Le hirak et ses intrus !

  « Tebboune hattouh el Aaskar » (Tebboune a été placé président par l’Armée) et « dawla madaniya machi aaskariya », rien que ça ! Ce sont ces slogans qui fusent, ce 47eme vendredi, dans la rue Khelifa Boukhalfa, à Alger, squattée par une cinquantaine d’individus. Ces « marcheurs », aux barbes hirsutes semblent oublier que c’est pourtant grâce à la loi de la Rahma instaurée par l’Armée sous Zeroual qu’ils profitent, aujourd’hui, du droit de retour parmi la population qu’ils ont martyrisé durant toute une décennie. A l’époque, ces apprentis démocrates trouvaient que l’armée était tout ce qu’il y a de merveilleux en ce bas monde puisqu’il leur était permis de « descendre » du maquis les poches pleines et les mains maculées de sang. Ils n’osaient pas s’égosiller « dawla madaniya » ! Qu’est ce qui a pu changer ? Ce cheval de Troie « Fisiste » qu’utilisent certaines parties, intruses du hirak, car sans ancrage populaire, espère toujours revenir à la scène politique après s’être débarrassé de ses « morpions » en s’incrustant au sein du hirak. Car, c’est comme chaque mouvement populaire, comme chaque révolution, ceux-ci finissent toujours par tomber entre les mains d’aventuriers, de va-t-en guerre et autres mercenaires en quête d’opportunités pour asseoir leur vision. Une vision qui repose sur l’anarchie, le chaos et l’enrichissement au bout du compte.
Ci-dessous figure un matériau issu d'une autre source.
(* ===== verification/TcpTunnel.v ===== *)
(** TCP tunnels: [src/src/tcp/tcp_tunnel.rs].  The ingress opens one QUIC stream
    per accepted connection and writes the requested destination at its start;
    the egress reads it (or uses its fixed upstream) and connects. *)
From S2P Require Import Prelude Io Net Target AddrText Servers.

(** * The ingress: [start_serving] *)
Record serve_state : Type := Serve {
  sv_pending : option StreamRequest;          (** [pending_request] *)
  sv_queue : list StreamMessage;
  sv_started : list (StreamRequest * list Z)  (** flowing, with the bytes already on their stream *)
}.

(** Where the loop is: it stopped ([break]), it waits for a request, or it
    waits for a stream with a request in hand. *)
Inductive serve_end : Type :=
| ServeStopped
| ServeWaiting
| ServeOpening (r : StreamRequest).

(** The next request: the pending one, or the next message. *)
Definition next_request (channel_open : bool) (s : serve_state) : (serve_end + StreamRequest) * serve_state :=
  match sv_pending s with
  | Some r => (inr r, Serve None (sv_queue s) (sv_started s))
  | None =>
      match sv_queue s with
      | SRequest r :: q => (inr r, Serve None q (sv_started s))
      | SQuit :: q => (inl ServeStopped, Serve None q (sv_started s))
      | [] => (inl (if channel_open then ServeWaiting else ServeStopped), s)
      end
  end.

(** [opens] lists the outcomes of [conn.open_bi()]: a stream with its sending
    end, or an error. *)
Fixpoint start_serving (channel_open : bool) (opens : list (option writer)) (s : serve_state) :
  serve_end * serve_state :=
  match next_request channel_open s with
  | (inl e, s) => (e, s)
  | (inr request, s) =>
      match opens with
      | [] => (ServeOpening request, s)
      | None :: _ => (ServeStopped, Serve (Some request) (sv_queue s) (sv_started s))
      | Some quic_send :: opens' =>
          match write_tunnel_target (req_target request) false quic_send with
          | (Err _, _) =>
              start_serving channel_open opens' (Serve (Some request) (sv_queue s) (sv_started s))
          | (Ok _, quic_send) =>
              start_serving channel_open opens'
                (Serve None (sv_queue s) (sv_started s ++ [(request, w_out quic_send)]))
          end
      end
  end.

(** * The egress: [start_accepting_with_connector] *)
Record ChannelTcpConnectCtx : Type := ConnectCtx {
  requested_dst : option TunnelTarget;
  default_upstream : option SocketAddr;
  ctx_timeout_ms : Z
}.

Inductive accept_action : Type :=
| ReadTargetFailed (e : TransferError)
| UseConnector (ctx : ChannelTcpConnectCtx)
| ConnectTo (target : TunnelTarget)
| NoDestination.

(** The task spawned for an accepted stream, up to the connection: what it will
    connect to and what is left of the stream for the relay. *)
Definition accept_stream (upstream : option SocketAddr) (has_connector : bool) (stream_timeout_ms : Z)
    (r : reader) : accept_action * reader :=
  let go requested r :=
    if has_connector then (UseConnector (ConnectCtx requested upstream stream_timeout_ms), r)
    else match upstream, requested with
         | Some a, _ => (ConnectTo (Addr a), r)
         | None, Some t => (ConnectTo t, r)
         | None, None => (NoDestination, r)
         end in
  if has_connector || bool_decide (upstream = None) then
    match read_tunnel_target r with
    | (Ok t, r) => go (Some t) r
    | (Err e, r) => (ReadTargetFailed e, r)
    end
  else go None r.

(** The accept loop: every accepted stream gets its task; the first error of
    [accept_bi] (idle timeout, peer closed, other) ends it. *)
Fixpoint start_accepting_with_connector (upstream : option SocketAddr) (has_connector : bool)
    (stream_timeout_ms : Z) (streams : list (option reader)) : list (accept_action * reader) :=
  match streams with
  | [] | None :: _ => []
  | Some r :: rest =>
      accept_stream upstream has_connector stream_timeout_ms r ::
      start_accepting_with_connector upstream has_connector stream_timeout_ms rest
  end.

Definition start_accepting (upstream : option SocketAddr) (stream_timeout_ms : Z) :=
  start_accepting_with_connector upstream false stream_timeout_ms.

Definition start_dynamic_accepting (default_upstream : option SocketAddr) (stream_timeout_ms : Z)
    (has_connector : bool) :=
  if has_connector then start_accepting_with_connector default_upstream true stream_timeout_ms
  else start_accepting None stream_timeout_ms.

(** ** No request is lost *)

Definition requests (q : list StreamMessage) : list StreamRequest :=
  q ≫= λ m, match m with SRequest r => [r] | SQuit => [] end.

Definition in_hand (e : serve_end) : list StreamRequest :=
  match e with ServeOpening r => [r] | _ => [] end.

Definition all_requests (s : serve_state) : list StreamRequest :=
  (sv_started s).*1 ++ option_list (sv_pending s) ++ requests (sv_queue s).

Lemma next_request_all co s x s' :
  next_request co s = (x, s') →
  all_requests s =
    (sv_started s').*1 ++ match x with inr r => [r] | inl _ => [] end ++
    option_list (sv_pending s') ++ requests (sv_queue s') ∧ sv_started s' = sv_started s ∧
  (∀ r, x = inr r → sv_pending s' = None).
Proof.
  unfold next_request, all_requests. destruct s as [[p|] q st]; simpl.
  - intros ?. by simplify_eq/=.
  - destruct q as [|[r|] q]; intros ?; simplify_eq/=; try done.
Qed.

(** Every stream of a started request carries exactly the encoding of its
    target. *)
Definition targets_written (base : list (StreamRequest * list Z)) (s : serve_state) : Prop :=
  ∃ new, sv_started s = base ++ new ∧
    Forall (λ x, ∃ b, encode_tunnel_target (req_target x.1) false = Ok b ∧ x.2 = default [] b) new.

(** A stream that was just opened carries nothing yet. *)
Definition newly_opened (o : option writer) : Prop :=
  match o with Some w => w_out w = [] | None => True end.

Lemma write_target_ok t w w' :
  write_tunnel_target t false w = (Ok (), w') →
  ∃ b, encode_tunnel_target t false = Ok b ∧ w_out w' = w_out w ++ default [] b.
Proof.
  unfold write_tunnel_target, mbind, eff_bind, lift, eff_map_err.
  destruct (encode_tunnel_target t false) as [[b|]|n]; simpl; [| |done].
  - destruct (write_all b w) as [[[]|e] w1] eqn:Hw; intros ?; simplify_eq/=.
    apply write_all_ok in Hw. eauto.
  - intros [= ->]. exists None. by rewrite app_nil_r.
Qed.

(** Serving loses, duplicates and reorders no request, however often opening
    a stream or writing its target fails: the requests started, the one in hand,
    the pending one and those still queued are, in this order, exactly those
    that were there before; and a stream that was started begins with exactly
    the encoding of its target. *)
Theorem start_serving_conserves co opens s :
  Forall newly_opened opens →
  let '(e, s') := start_serving co opens s in
  (sv_started s').*1 ++ in_hand e ++ option_list (sv_pending s') ++ requests (sv_queue s') = all_requests s ∧
  targets_written (sv_started s) s'.
Proof.
  intros Hop. revert s. induction Hop as [|o opens Ho Hop IH]; intros s; cbn [start_serving];
    destruct (next_request co s) as [[e|r] s1] eqn:Hn;
    destruct (next_request_all _ _ _ _ Hn) as (Hall & Hst & Hp).
  - assert (in_hand e = []) as He.
    { clear Hall Hst Hp. unfold next_request in Hn. by repeat case_hyp Hn; simplify_eq. }
    rewrite He, Hall. split; [done|]. exists []. by rewrite app_nil_r.
  - rewrite Hall. split; [done|]. exists []. by rewrite app_nil_r.
  - assert (in_hand e = []) as He.
    { clear Hall Hst Hp. unfold next_request in Hn. by repeat case_hyp Hn; simplify_eq. }
    rewrite He, Hall. split; [done|]. exists []. by rewrite app_nil_r.
  - specialize (Hp r eq_refl). rewrite Hp in Hall. simpl in Hall.
    destruct o as [w|].
    2:{ simpl. rewrite Hall. split; [done|]. exists []. by rewrite app_nil_r. }
    destruct (write_tunnel_target (req_target r) false w) as [[[]|e] w'] eqn:Hw.
    + specialize (IH (Serve None (sv_queue s1) (sv_started s1 ++ [(r, w_out w')]))).
      destruct (start_serving co opens _) as [e s2]. destruct IH as [IH1 (new & Hnew & Hf)].
      rewrite IH1, Hall. unfold all_requests. simpl. rewrite fmap_app, <-app_assoc. split; [done|].
      exists ((r, w_out w') :: new). simpl in Hnew. rewrite Hnew, Hst, <-app_assoc. split; [done|].
      constructor; [|done]. apply write_target_ok in Hw as (b & Hb & Hb'). simpl in Ho. rewrite Ho in Hb'. simpl. eauto.
    + specialize (IH (Serve (Some r) (sv_queue s1) (sv_started s1))).
      destruct (start_serving co opens _) as [e2 s2]. destruct IH as [IH1 (new & Hnew & Hf)].
      rewrite IH1, Hall. split; [done|]. exists new. simpl in Hnew. by rewrite Hnew, Hst.
Qed.

(** A request whose target cannot be encoded (a domain of more than 255
    bytes, or an empty one) blocks the tunnel: it is retried on every stream
    that can be opened, for ever, and no request behind it is ever served. *)
Theorem unencodable_request_blocks co opens r q started :
  is_ok (encode_tunnel_target (req_target r) false) = false →
  Forall is_Some opens →
  start_serving co opens (Serve (Some r) q started) = (ServeOpening r, Serve None q started).
Proof.
  intros Henc Hop. induction Hop as [|o opens [w ->] _ IH]; [done|].
  cbn [start_serving next_request sv_pending sv_queue sv_started].
  assert (∃ e w', write_tunnel_target (req_target r) false w = (Err e, w')) as (e & w' & ->); [|exact IH].
  unfold write_tunnel_target, mbind, eff_bind, lift.
  destruct (encode_tunnel_target _ _); [done|]. simpl. eauto.
Qed.

(** ** Ingress and egress agree *)

(** What the ingress asked for is what the egress connects to, and the
    relayed bytes start exactly where the application's bytes start: for a
    dynamic tunnel the egress reads the target the ingress wrote (under any
    chunking) and connects to it; for a fixed upstream the ingress, which has
    no target, writes nothing and the egress reads nothing. *)
Theorem tcp_target_agreement t a timeout w w' r bs :
  w_room w = None → w_out w = [] →
  (target_wf t → write_tunnel_target (Some t) false w = (Ok (), w') → delivers r (w_out w' ++ bs) →
   ∃ r', accept_stream None false timeout r = (ConnectTo (target_normalize t), r') ∧ delivers r' bs) ∧
  (write_tunnel_target None false w = (Ok (), w) ∧
   accept_stream (Some a) false timeout r = (ConnectTo (Addr a), r)).
Proof.
  intros Hroom Hout. split; [|done]. intros Hwf Hw Hd.
  apply write_target_ok in Hw as (b & Hb & Ho). rewrite Hout in Ho. simpl in Ho.
  destruct b as [b|]; [|by destruct t as [[]|]; simpl in Hb; repeat case_hyp Hb].
  simpl in Ho. rewrite Ho in Hd. unfold accept_stream. simpl.
  destruct (read_encoded_target t false b r bs Hwf Hb Hd) as (r' & Hr & Hd').
  exists r'. by rewrite Hr.
Qed.

(** With a connector the egress always reads a target. *)
Lemma connector_gets_target t timeout d b r bs :
  target_wf t → encode_tunnel_target (Some t) false = Ok (Some b) → delivers r (b ++ bs) →
  ∃ r', accept_stream d true timeout r =
      (UseConnector (ConnectCtx (Some (target_normalize t)) d timeout), r') ∧ delivers r' bs.
Proof.
  intros Hwf Hb Hd. unfold accept_stream. simpl.
  destruct (read_encoded_target t false b r bs Hwf Hb Hd) as (r' & Hr & Hd'). exists r'. by rewrite Hr.
Qed.

(** A request without a target on a dynamic tunnel is not rejected: the
    ingress writes nothing, so the egress takes the first bytes of the
    application's own data for a destination and connects wherever they say. *)
Theorem targetless_request_misread t timeout b bs r w :
  target_wf t → encode_tunnel_target (Some t) false = Ok (Some b) →
  write_tunnel_target None false w = (Ok (), w) ∧
  (delivers r (b ++ bs) →
   ∃ r', accept_stream None false timeout r = (ConnectTo (target_normalize t), r') ∧ delivers r' bs).
Proof.
  intros Hwf Hb. split; [done|]. intros Hd. unfold accept_stream. simpl.
  destruct (read_encoded_target t false b r bs Hwf Hb Hd) as (r' & Hr & Hd'). exists r'. by rewrite Hr.
Qed.

(** ** Witnesses *)
Definition long_domain : string := string_of_bytes (replicate 256 97).

Lemma start_serving_conserves_witness :
  let '(e, s') := start_serving true [Some (Writer [] (Some 3%nat)); Some open_writer]
      (Serve (Some (MkRequest 1 (Some (Domain "hi" 443)))) [SRequest (MkRequest 2 None)] []) in
  (sv_started s').*1 ++ in_hand e ++ option_list (sv_pending s') ++ requests (sv_queue s') =
    [MkRequest 1 (Some (Domain "hi" 443)); MkRequest 2 None] ∧
  targets_written [] s'.
Proof.
  apply (start_serving_conserves true [Some (Writer [] (Some 3%nat)); Some open_writer]
    (Serve (Some (MkRequest 1 (Some (Domain "hi" 443)))) [SRequest (MkRequest 2 None)] [])).
  by repeat constructor.
Defined.

Lemma unencodable_request_blocks_witness :
  start_serving true [Some open_writer; Some open_writer]
    (Serve (Some (MkRequest 1 (Some (Domain long_domain 80)))) [SRequest (MkRequest 2 None)] []) =
  (ServeOpening (MkRequest 1 (Some (Domain long_domain 80))), Serve None [SRequest (MkRequest 2 None)] []).
Proof.
  apply (unencodable_request_blocks true [Some open_writer; Some open_writer]
    (MkRequest 1 (Some (Domain long_domain 80)))).
  - by vm_compute.
  - by repeat constructor.
Defined.

Lemma tcp_target_agreement_witness :
  ∃ r', accept_stream None false 15000 [Chunk [3; 2; 104]; Chunk [105; 1; 187; 71; 69; 84]] =
      (ConnectTo (Domain "hi" 443), r') ∧ delivers r' [71; 69; 84].
Proof.
  apply (tcp_target_agreement (Domain "hi" 443) sample_addr 15000 open_writer
    (Writer [3; 2; 104; 105; 1; 187] None) [Chunk [3; 2; 104]; Chunk [105; 1; 187; 71; 69; 84]] [71; 69; 84]).
  - done.
  - done.
  - by apply (bool_decide_unpack _); vm_compute.
  - by vm_compute.
  - apply (delivers_chunks [[3; 2; 104]; [105; 1; 187; 71; 69; 84]]).
Defined.

Lemma targetless_request_misread_witness :
  write_tunnel_target None false open_writer = (Ok (), open_writer) ∧
  (delivers [Chunk [4; 10; 0; 0; 1; 0; 80; 1; 2]] ([4; 10; 0; 0; 1; 0; 80] ++ [1; 2]) →
   ∃ r', accept_stream None false 15000 [Chunk [4; 10; 0; 0; 1; 0; 80; 1; 2]] =
     (ConnectTo (Addr (SockV4 167772161 80)), r') ∧ delivers r' [1; 2]).
Proof.
  apply (targetless_request_misread (Addr (SockV4 167772161 80)) 15000 [4; 10; 0; 0; 1; 0; 80] [1; 2]).
  - by apply (bool_decide_unpack _); vm_compute.
  - by vm_compute.
Defined.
Le hirak, béni au commencement, s’est vu infiltré puis travesti par ceux qui se considèrent comme « bannis » du pouvoir. Il y a ceux de 1963, ceux de 1991 et puis ceux qui ont reussi à se glisser au sein du pouvoir sous le règne Bouteflikeen pour démontrer à peine leurs voracité, leur cupidité et leur seule envie ; l’embourgeoisement,  finissant pour la plupart à El Harrach.